ASSIGNMENT: From the material below, tally every line containing "there"; reply with the total only.

RECORDS SHOWN:

(* ===== verification/MemProcs.v ===== *)
(** * The processes of the memory response model ([hpdcache_test_mem_resp_model.h])

    The six clocked threads around [readOperation] and [writeOperation], the FIFOs
    between them and the ready/valid handshakes, as a machine with one step per
    clock edge. A thread is the point where it waits; a step runs it from there to
    its next [wait()]. The two threads that take the flits of a write have one
    shape, as have the two that send responses: they are instances of a sink and a
    source. The FIFOs to the scoreboard are always drained, so writing to them does
    not block; what goes there is an output of the step. *)
From S2P Require Import Prelude Defs Transaction MemModel Amo MemResp.

(** [sc_fifo] of the default size, and the two of size 2. *)
Definition WRITE_FIFO_SIZE : nat := 16.
Definition RESP_FIFO_SIZE : nat := 2.
Definition room {A} (size : nat) (fifo : list A) : nat := (size - length fifo)%nat.
Definition has_room {A} (size : nat) (fifo : list A) : bool := (length fifo <? size)%nat.

(** ** A flit sink: [write_address_process], [write_data_process]

    Waiting for [valid]; counting down the delay; with [ready] set, waiting for room
    in the FIFO; with [ready] set, in the last [wait()]. *)
Section Sink.
Context {A : Type}.

Inductive sink_pc := Snk_Idle | Snk_Delay (n : nat) | Snk_Push (r : A) | Snk_Ack.

Definition sink_ready (pc : sink_pc) : bool :=
  match pc with Snk_Push _ | Snk_Ack => true | _ => false end.

(** The flit is sampled when [ready] is set; [nb_write] fails on a full FIFO. *)
Definition sink_set_ready (has_room : bool) (pins : A) : sink_pc * list A :=
  if has_room then (Snk_Ack, [pins]) else (Snk_Push pins, []).
Definition sink_wait (has_room : bool) (pins : A) (n : nat) : sink_pc * list A :=
  match n with O => sink_set_ready has_room pins | S n => (Snk_Delay n, []) end.

(** One edge: the new point of wait and the flit pushed. *)
Definition sink_step (has_room valid : bool) (pins : A) (delay : nat) (pc : sink_pc)
    : sink_pc * list A :=
  match pc with
  | Snk_Idle | Snk_Ack => if valid then sink_wait has_room pins delay else (Snk_Idle, [])
  | Snk_Delay n => sink_wait has_room pins n
  | Snk_Push r => if has_room then (Snk_Ack, [r]) else (Snk_Push r, [])
  end.
End Sink.
Arguments sink_pc : clear implicits.

(** ** A response source: [read_response_process], [write_response_process] *)
Section Source.
Context {A : Type}.

Inductive source_pc := Src_Idle | Src_Delay (n : nat) (r : A) | Src_Valid (r : A).

Definition source_valid (pc : source_pc) : option A :=
  match pc with Src_Valid r => Some r | _ => None end.

(** The delay, then the scoreboard and [valid]. *)
Definition source_wait (n : nat) (r : A) : source_pc * list A :=
  match n with O => (Src_Valid r, [r]) | S n => (Src_Delay n r, []) end.
(** The new point of wait, the number of flits read, what goes to the scoreboard. *)
Definition source_top (fifo : list A) (delay : nat) : source_pc * nat * list A :=
  match fifo with
  | [] => (Src_Idle, O, [])
  | r :: _ => let '(pc, sb) := source_wait delay r in (pc, 1%nat, sb)
  end.
Definition source_step (fifo : list A) (delay : nat) (ready : bool) (pc : source_pc)
    : source_pc * nat * list A :=
  match pc with
  | Src_Idle => source_top fifo delay
  | Src_Delay n r => let '(pc, sb) := source_wait n r in (pc, O, sb)
  | Src_Valid r => if ready then source_top fifo delay else (Src_Valid r, O, [])
  end.
End Source.
Arguments source_pc : clear implicits.

(** [class mem_write_req_data_flit_t] *)
Record mem_write_req_data_flit_t := { df_data : Z; df_be : Z; df_last : bool }.

Section Procs.
Context {cfg : HpdConfig}.

(** ** [read_process] and [readOperation]

    Waiting for [valid]; in the delay; with [ready] set; with a beat the response FIFO
    has no room for: beat [i], [n] beats to come, the address of the next one. *)
Inductive read_pc :=
  | Rd_Idle
  | Rd_Delay (n : nat) (req : mem_req)
  | Rd_Ack (req : mem_req)
  | Rd_Err (n : nat) (i : Z) (req : mem_req)
  | Rd_Push (n : nat) (i : Z) (req : mem_req) (addr : Z) (resp : mem_read_resp).

Definition read_ready (pc : read_pc) : bool := match pc with Rd_Ack _ => true | _ => false end.

(** The top of the loop: the request goes to the scoreboard. *)
Definition read_wait (n : nat) (req : mem_req) : read_pc :=
  match n with O => Rd_Ack req | S n => Rd_Delay n req end.
Definition read_top (valid : bool) (pins : mem_req) (delay : nat) : read_pc * list mem_req :=
  if valid then let req := sample_req pins in (read_wait delay req, [req]) else (Rd_Idle, []).

(** The loop over the beats of an error response, from beat [i]; [k] is the room in
    the FIFO. *)
Fixpoint read_err_loop (n k : nat) (i : Z) (req : mem_req) : option read_pc * list mem_read_resp :=
  match n, k with
  | O, _ => (None, [])
  | S n, O => (Some (Rd_Err n i req), [])
  | S n, S k => let '(pc, l) := read_err_loop n k (i + 1) req in (pc, read_error_resp req i :: l)
  end.

(** The loop over the beats of the memory, from beat [i]. *)
Fixpoint read_loop (n k : nat) (i : Z) (req : mem_req) (addr data : Z) (m : mem_model) (g : rng)
    : option read_pc * list mem_read_resp * mem_model * rng :=
  match n with
  | O => (None, [], m, g)
  | S n =>
      let words := op_words (Z.shiftl 1 (mreq_size req)) in
      let '(data, m, g) := read_words (Z.to_nat words) 0 addr data m g in
      let resp := {| rresp_error := 0; rresp_id := mreq_id req; rresp_data := data;
                     rresp_last := i =? mreq_len req |} in
      let next := u64 (Z.shiftl (Z.shiftr addr 3 + words) 3) in
      match k with
      | O => (Some (Rd_Push n i req next resp), [], m, g)
      | S k =>
          let '(pc, l, m, g) := read_loop n k (i + 1) req next data m g in
          (pc, resp :: l, m, g)
      end
  end.

(** [readOperation] after the acknowledgement. *)
Definition read_start (k : nat) (req : mem_req) (s : mem_resp_model)
    : option (option read_pc * list mem_read_resp * mem_resp_model) :=
  let addr := mreq_addr req in
  let end_addr := u64 (addr + Z.shiftl 1 (mreq_size req)) in
  let beats := Z.to_nat (mreq_len req + 1) in
  if within_error_region s addr end_addr then
    let '(pc, l) := read_err_loop beats k 0 req in Some (pc, l, s)
  else
    s ← (if mem_is_ldex req then
           let id := Z.to_nat (mreq_id req) in
           _ ← excl_buf_m s !! id;
           Some (set_excl id {| excl_valid := true; excl_base_addr := addr;
                                excl_end_addr := u64 (addr + Z.shiftl 1 (mreq_size req)) |} s)
         else Some s);
    let '(pc, l, m, g) := read_loop beats k 0 req addr 0 (memory_m s) (mr_rng s) in
    Some (pc, l, set_memory m g s).

(** One falling edge: the point of wait, the responses queued, the requests sent to
    the scoreboard, the model. An operation that ends goes back to the top at once. *)
Definition read_finish (valid : bool) (pins : mem_req) (delay : nat) (pc : option read_pc)
    : read_pc * list mem_req :=
  match pc with Some pc => (pc, []) | None => read_top valid pins delay end.
Definition read_step (k : nat) (valid : bool) (pins : mem_req) (delay : nat) (pc : read_pc)
    (s : mem_resp_model) : option (read_pc * list mem_read_resp * list mem_req * mem_resp_model) :=
  match pc with
  | Rd_Idle => let '(pc, sb) := read_top valid pins delay in Some (pc, [], sb, s)
  | Rd_Delay n req => Some (read_wait n req, [], [], s)
  | Rd_Ack req =>
      '(pc, l, s) ← read_start k req s;
      let '(pc, sb) := read_finish valid pins delay pc in Some (pc, l, sb, s)
  | Rd_Err n i req =>
      let '(pc, l) := read_err_loop (S n) k i req in
      let '(pc, sb) := read_finish valid pins delay pc in Some (pc, l, sb, s)
  | Rd_Push n i req addr resp =>
      match k with
      | O => Some (pc, [], [], s)
      | S k =>
          let '(pc, l, m, g) :=
            read_loop n k (i + 1) req addr (rresp_data resp) (memory_m s) (mr_rng s) in
          let '(pc, sb) := read_finish valid pins delay pc in
          Some (pc, resp :: l, sb, set_memory m g s)
      end
  end.

(** ** [write_process]

    Waiting for an address flit; for the data flit of [meta]; in the [wait()] before
    the operation; with responses the read FIFO has no room for; with an
    acknowledgement the write FIFO has no room for. *)
Inductive write_pc :=
  | Wp_Meta
  | Wp_Data (meta : mem_req)
  | Wp_Exec (meta : mem_req) (data : mem_write_req_data_flit_t)
  | Wp_PushR (rs : list mem_read_resp) (ack : mem_write_resp)
  | Wp_PushB (ack : mem_write_resp).

(** What a step of the process does to the FIFOs: flits read, responses queued, the
    request sent to the scoreboard. *)
Record write_effect := {
  we_aw : nat; we_w : nat; we_r : list mem_read_resp; we_b : list mem_write_resp;
  we_sb : list mem_write_req;
}.

Definition write_data (meta : mem_req) (w : list mem_write_req_data_flit_t) : write_pc * nat :=
  match w with [] => (Wp_Data meta, O) | d :: _ => (Wp_Exec meta d, 1%nat) end.
(** The top of the loop, after [rs] and [bs] were queued. *)
Definition write_top (aw : list mem_req) (w : list mem_write_req_data_flit_t)
    (rs : list mem_read_resp) (bs : list mem_write_resp) (sb : list mem_write_req)
    : write_pc * write_effect :=
  match aw with
  | [] => (Wp_Meta, {| we_aw := 0; we_w := 0; we_r := rs; we_b := bs; we_sb := sb |})
  | meta :: _ =>
      let '(pc, n) := write_data meta w in
      (pc, {| we_aw := 1; we_w := n; we_r := rs; we_b := bs; we_sb := sb |})
  end.
(** The end of [writeOperation]: the responses of an atomic operation, then the
    acknowledgement; [kr] and [kb] are the room in the FIFOs. *)
Definition write_ack (kb : nat) aw w rs ack sb : write_pc * write_effect :=
  match kb with
  | O => (Wp_PushB ack, {| we_aw := 0; we_w := 0; we_r := rs; we_b := []; we_sb := sb |})
  | S _ => write_top aw w rs [ack] sb
  end.
Definition write_resps (kr kb : nat) aw w rs ack sb : write_pc * write_effect :=
  match drop kr rs with
  | [] => write_ack kb aw w rs ack sb
  | rest => (Wp_PushR rest ack, {| we_aw := 0; we_w := 0; we_r := take kr rs; we_b := []; we_sb := sb |})
  end.

Definition write_step (kr kb : nat) (aw : list mem_req) (w : list mem_write_req_data_flit_t)
    (pc : write_pc) (s : mem_resp_model) : option (write_pc * write_effect * mem_resp_model) :=
  match pc with
  | Wp_Meta => Some (write_top aw w [] [] [], s)
  | Wp_Data meta =>
      let '(pc, n) := write_data meta w in
      Some (pc, {| we_aw := 0; we_w := n; we_r := []; we_b := []; we_sb := [] |}, s)
  | Wp_Exec meta d =>
      '(req, _, (rs, ack, s)) ← write_process meta (df_data d) (df_be d) (df_last d) s;
      Some (write_resps kr kb aw w rs ack [req], s)
  | Wp_PushR rs ack => Some (write_resps kr kb aw w rs ack [], s)
  | Wp_PushB ack => Some (write_ack kb aw w [] ack [], s)
  end.

(** ** The module *)
Record procs := {
  mp_read : read_pc;
  mp_aw : sink_pc mem_req;
  mp_w : sink_pc mem_write_req_data_flit_t;
  mp_write : write_pc;
  mp_rresp : source_pc mem_read_resp;
  mp_bresp : source_pc mem_write_resp;
  read_resp_fifo : list mem_read_resp;
  write_req_fifo : list mem_req;
  write_req_data_fifo : list mem_write_req_data_flit_t;
  write_resp_fifo : list mem_write_resp;
  mp_model : mem_resp_model;
}.

(** The pins the cache drives and the delays drawn, at a falling and a rising edge. *)
Record neg_in := {
  ni_rvalid : bool; ni_raddr : mem_req; ni_rdelay : nat;
  ni_awvalid : bool; ni_aw : mem_req; ni_awdelay : nat;
  ni_wvalid : bool; ni_w : mem_write_req_data_flit_t; ni_wdelay : nat;
}.
Record pos_in := { pi_rready : bool; pi_rdelay : nat; pi_bready : bool; pi_bdelay : nat }.

(** What the threads do at an edge that others can see: flits and responses queued,
    and what is sent to the scoreboard. *)
Record outputs := {
  out_aw : list mem_req; out_w : list mem_write_req_data_flit_t;
  out_rd : list mem_read_resp;              (* queued by [readOperation] *)
  out_wr : list mem_read_resp;              (* queued by [writeOperation] *)
  out_b : list mem_write_resp;
  sb_mem_read_req_o : list mem_req;
  sb_mem_read_resp_o : list mem_read_resp;
  sb_mem_write_req_o : list mem_write_req;
  sb_mem_write_resp_o : list mem_write_resp;
}.

(** A falling edge: the threads that take requests. *)
Definition neg_edge (i : neg_in) (p : procs) : option (procs * outputs) :=
  '(rd, rs, sb, m) ← read_step (room RESP_FIFO_SIZE (read_resp_fifo p)) (ni_rvalid i) (ni_raddr i)
                       (ni_rdelay i) (mp_read p) (mp_model p);
  let '(aw, la) := sink_step (has_room WRITE_FIFO_SIZE (write_req_fifo p)) (ni_awvalid i) (sample_req (ni_aw i))
                     (ni_awdelay i) (mp_aw p) in
  let '(w, lw) := sink_step (has_room WRITE_FIFO_SIZE (write_req_data_fifo p)) (ni_wvalid i) (ni_w i) (ni_wdelay i)
                    (mp_w p) in
  Some ({| mp_read := rd; mp_aw := aw; mp_w := w; mp_write := mp_write p;
           mp_rresp := mp_rresp p; mp_bresp := mp_bresp p;
           read_resp_fifo := read_resp_fifo p ++ rs;
           write_req_fifo := write_req_fifo p ++ la;
           write_req_data_fifo := write_req_data_fifo p ++ lw;
           write_resp_fifo := write_resp_fifo p; mp_model := m |},
        {| out_aw := la; out_w := lw; out_rd := rs; out_wr := []; out_b := [];
           sb_mem_read_req_o := sb; sb_mem_read_resp_o := []; sb_mem_write_req_o := [];
           sb_mem_write_resp_o := [] |}).

(** A rising edge: the write process and the threads that send responses. A FIFO is
    updated after the edge: what is written at this edge is not read at it, nor is
    the room of what is read at it used. *)
Definition pos_edge (i : pos_in) (p : procs) : option (procs * outputs) :=
  '(wp, e, m) ← write_step (room RESP_FIFO_SIZE (read_resp_fifo p))
                  (room RESP_FIFO_SIZE (write_resp_fifo p))
                  (write_req_fifo p) (write_req_data_fifo p) (mp_write p) (mp_model p);
  let '(rr, nr, sr) := source_step (read_resp_fifo p) (pi_rdelay i) (pi_rready i) (mp_rresp p) in
  let '(br, nb, sb) := source_step (write_resp_fifo p) (pi_bdelay i) (pi_bready i) (mp_bresp p) in
  Some ({| mp_read := mp_read p; mp_aw := mp_aw p; mp_w := mp_w p; mp_write := wp;
           mp_rresp := rr; mp_bresp := br;
           read_resp_fifo := drop nr (read_resp_fifo p) ++ we_r e;
           write_req_fifo := drop (we_aw e) (write_req_fifo p);
           write_req_data_fifo := drop (we_w e) (write_req_data_fifo p);
           write_resp_fifo := drop nb (write_resp_fifo p) ++ we_b e; mp_model := m |},
        {| out_aw := []; out_w := []; out_rd := []; out_wr := we_r e; out_b := we_b e;
           sb_mem_read_req_o := []; sb_mem_read_resp_o := sr; sb_mem_write_req_o := we_sb e;
           sb_mem_write_resp_o := sb |}).

Inductive edge := Neg (i : neg_in) | Pos (i : pos_in).
Definition mem_edge (e : edge) (p : procs) : option (procs * outputs) :=
  match e with Neg i => neg_edge i p | Pos i => pos_edge i p end.

Fixpoint mem_run (es : list edge) (p : procs) : option (procs * list outputs) :=
  match es with
  | [] => Some (p, [])
  | e :: es => '(p, o) ← mem_edge e p; '(p, os) ← mem_run es p; Some (p, o :: os)
  end.

Definition procs_init (m : mem_resp_model) : procs := {|
  mp_read := Rd_Idle; mp_aw := Snk_Idle; mp_w := Snk_Idle; mp_write := Wp_Meta;
  mp_rresp := Src_Idle; mp_bresp := Src_Idle;
  read_resp_fifo := []; write_req_fifo := []; write_req_data_fifo := []; write_resp_fifo := [];
  mp_model := m;
|}.
End Procs.
(** ** The invariant of a run

    [os] is what the edges so far put out, [rt] and [bt] what the cache took on the
    response channels. *)
Notation gather f os := (os ≫= f).
Definition queued_r (o : outputs) : list mem_read_resp := out_rd o ++ out_wr o.

Record mem_inv (os : list outputs) (rt : list mem_read_resp) (bt : list mem_write_resp) (p : procs)
    : Prop := {
  mi_aw : gather out_aw os
          = (wreq <$> gather sb_mem_write_req_o os) ++ wp_meta (mp_write p) ++ write_req_fifo p;
  mi_w : gather out_w os
         = (data_flit <$> gather sb_mem_write_req_o os) ++ wp_data (mp_write p) ++ write_req_data_fifo p;
  mi_sampled : Forall sampled (gather out_aw os);
  mi_push_aw : forall r, mp_aw p = Snk_Push r -> sampled r;
  mi_read : gather sb_mem_read_req_o os ≫= all_beats
            = (flag <$> gather out_rd os) ++ owed (mp_read p);
  mi_read_pc : read_pc_ok (mp_read p);
  mi_amo : gather sb_mem_write_req_o os ≫= amo_flag
           = (flag <$> gather out_wr os) ++ (flag <$> wp_resps (mp_write p));
  mi_ack : mreq_id ∘ wreq <$> gather sb_mem_write_req_o os
           = (wresp_id <$> gather out_b os) ++ (wresp_id <$> wp_ack (mp_write p));
  mi_r : gather queued_r os
         = rt ++ on_pins (mp_rresp p) ++ source_held (mp_rresp p) ++ read_resp_fifo p;
  mi_b : gather out_b os
         = bt ++ on_pins (mp_bresp p) ++ source_held (mp_bresp p) ++ write_resp_fifo p;
  mi_rsb : gather sb_mem_read_resp_o os = rt ++ on_pins (mp_rresp p);
  mi_bsb : gather sb_mem_write_resp_o os = bt ++ on_pins (mp_bresp p);
  mi_size : (length (write_req_fifo p) <= WRITE_FIFO_SIZE /\ length (write_req_data_fifo p) <= WRITE_FIFO_SIZE
             /\ length (read_resp_fifo p) <= RESP_FIFO_SIZE /\ length (write_resp_fifo p) <= RESP_FIFO_SIZE)%nat;
}.

(** What the cache takes at an edge. *)
Definition r_taken (e : edge) (p : procs) : list mem_read_resp :=
  match e with Pos i => source_taken (pi_rready i) (mp_rresp p) | Neg _ => [] end.
Definition b_taken (e : edge) (p : procs) : list mem_write_resp :=
  match e with Pos i => source_taken (pi_bready i) (mp_bresp p) | Neg _ => [] end.

Lemma sink_step_size {A} size (fifo : list A) valid pins delay pc pc' l :
  sink_step (has_room size fifo) valid pins delay pc = (pc', l) ->
  (length fifo <= size)%nat -> (length (fifo ++ l) <= size)%nat.
Proof.
  unfold sink_step, sink_wait, sink_set_ready, has_room. intros H Hs. rewrite length_app.
  destruct (Nat.ltb_spec (length fifo) size); repeat case_match; simplify_eq/=; lia.
Qed.

Lemma sink_step_sampled k v pins d pc pc' l :
  sink_step k v (sample_req pins) d pc = (pc', l) -> (forall r, pc = Snk_Push r -> sampled r) ->
  Forall sampled l /\ (forall r, pc' = Snk_Push r -> sampled r).
Proof.
  intros H Hp. pose proof (sample_sampled pins).
  destruct pc as [|[|n]|r|], v, k, d; simpl in H; simplify_eq; split; try done;
    try (by intros r' [= <-]); try (by repeat constructor); by repeat constructor; apply Hp.
Qed.

Lemma mem_inv_neg os rt bt p i p' o :
  mem_inv os rt bt p -> neg_edge i p = Some (p', o) -> mem_inv (os ++ [o]) rt bt p'.
Proof.
  intros [Haw Hw Hs Hps Hrd Hrpc Hamo Hack Hr Hb Hrsb Hbsb (S1 & S2 & S3 & S4)] H. unfold neg_edge in H.
  destruct (read_step _ _ _ _ _ _) as [[[[rd rs] sb] m]|] eqn:R; [|done]. simpl in H.
  destruct (sink_step _ _ (sample_req _) _ _) as [aw la] eqn:A. destruct (sink_step _ _ (ni_w i) _ _) as [w lw] eqn:W.
  simplify_eq. destruct (read_step_spec _ _ _ _ _ _ _ _ _ _ R Hrpc) as (R1 & R2 & R3).
  destruct (sink_step_sampled _ _ _ _ _ _ _ A Hps) as [A1 A2].
  constructor; simpl; rewrite ?bind_app; simpl; rewrite ?app_nil_r; try done.
  - by rewrite Haw, <-!app_assoc.
  - by rewrite Hw, <-!app_assoc.
  - apply Forall_app. done.
  - rewrite fmap_app, <-app_assoc, <-R1, app_assoc, <-Hrd. done.
  - unfold queued_r at 2. simpl. by rewrite Hr, app_nil_r, <-!app_assoc.
  - split_and!; [by eapply sink_step_size..| |done]. unfold room in R3. rewrite length_app. lia.
Qed.

Lemma mem_inv_pos os rt bt p i p' o :
  mem_inv os rt bt p -> pos_edge i p = Some (p', o) ->
  mem_inv (os ++ [o]) (rt ++ r_taken (Pos i) p) (bt ++ b_taken (Pos i) p) p'.
Proof.
  intros [Haw Hw Hs Hps Hrd Hrpc Hamo Hack Hr Hb Hrsb Hbsb (S1 & S2 & S3 & S4)] H. unfold pos_edge in H.
  destruct (write_step _ _ _ _ _ _) as [[[wp e] m]|] eqn:E; [|done]. simpl in H.
  destruct (source_step (read_resp_fifo p) _ _ _) as [[rr nr] sr] eqn:R.
  destruct (source_step (write_resp_fifo p) _ _ _) as [[br nb] sb] eqn:B. simplify_eq.
  apply source_step_spec in R as [R1 R2]. apply source_step_spec in B as [B1 B2].
  apply write_step_spec in E as (E1 & E2 & E3 & E4 & E5 & E6).
  2: { rewrite Haw in Hs. apply Forall_app in Hs as [_ Hs]. by apply Forall_app in Hs as [Hs _]. }
  unfold room in *. constructor; simpl; rewrite ?bind_app; simpl; rewrite ?app_nil_r; try done.
  - by rewrite Haw, E1, fmap_app, <-!app_assoc.
  - by rewrite Hw, E2, fmap_app, <-!app_assoc.
  - by rewrite Hamo, fmap_app, <-!app_assoc, E3.
  - by rewrite !fmap_app, Hack, <-!app_assoc, E4.
  - unfold queued_r at 2. simpl. rewrite Hr, ?app_nil_r, R1, <-!app_assoc.
    rewrite (app_assoc (on_pins (mp_rresp p))), R2, <-!app_assoc. done.
  - rewrite Hb, B1, <-!app_assoc. rewrite (app_assoc (on_pins (mp_bresp p))), B2, <-!app_assoc. done.
  - by rewrite Hrsb, <-!app_assoc, R2.
  - by rewrite Hbsb, <-!app_assoc, B2.
  - rewrite !length_app, !length_drop. split_and!; lia.
Qed.

(** What the cache takes over a run. *)
Fixpoint taken_over (es : list edge) (p : procs) : list mem_read_resp * list mem_write_resp :=
  match es with
  | [] => ([], [])
  | e :: es =>
      match mem_edge e p with
      | Some (p', _) =>
          let '(rt, bt) := taken_over es p' in (r_taken e p ++ rt, b_taken e p ++ bt)
      | None => ([], [])
      end
  end.

Lemma mem_run_inv es os rt bt p p' os' :
  mem_inv os rt bt p -> mem_run es p = Some (p', os') ->
  mem_inv (os ++ os') (rt ++ (taken_over es p).1) (bt ++ (taken_over es p).2) p'.
Proof.
  revert os rt bt p os'. induction es as [|e es IH]; intros os rt bt p os' Hi H; simpl in *.
  { simplify_eq. by rewrite !app_nil_r. }
  destruct (mem_edge e p) as [[p1 o]|] eqn:E; [|done]. simpl in H.
  destruct (mem_run es p1) as [[p2 os2]|] eqn:R; [|done]. simplify_eq/=.
  assert (mem_inv (os ++ [o]) (rt ++ r_taken e p) (bt ++ b_taken e p) p1) as Hi1.
  { destruct e; [|by eapply mem_inv_pos]. rewrite !app_nil_r. by eapply mem_inv_neg. }
  specialize (IH _ _ _ _ _ Hi1 R). destruct (taken_over es p1) as [rt' bt']. simpl in *.
  by rewrite <-!app_assoc in IH.
Qed.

EXERCISE RESPONSE: 2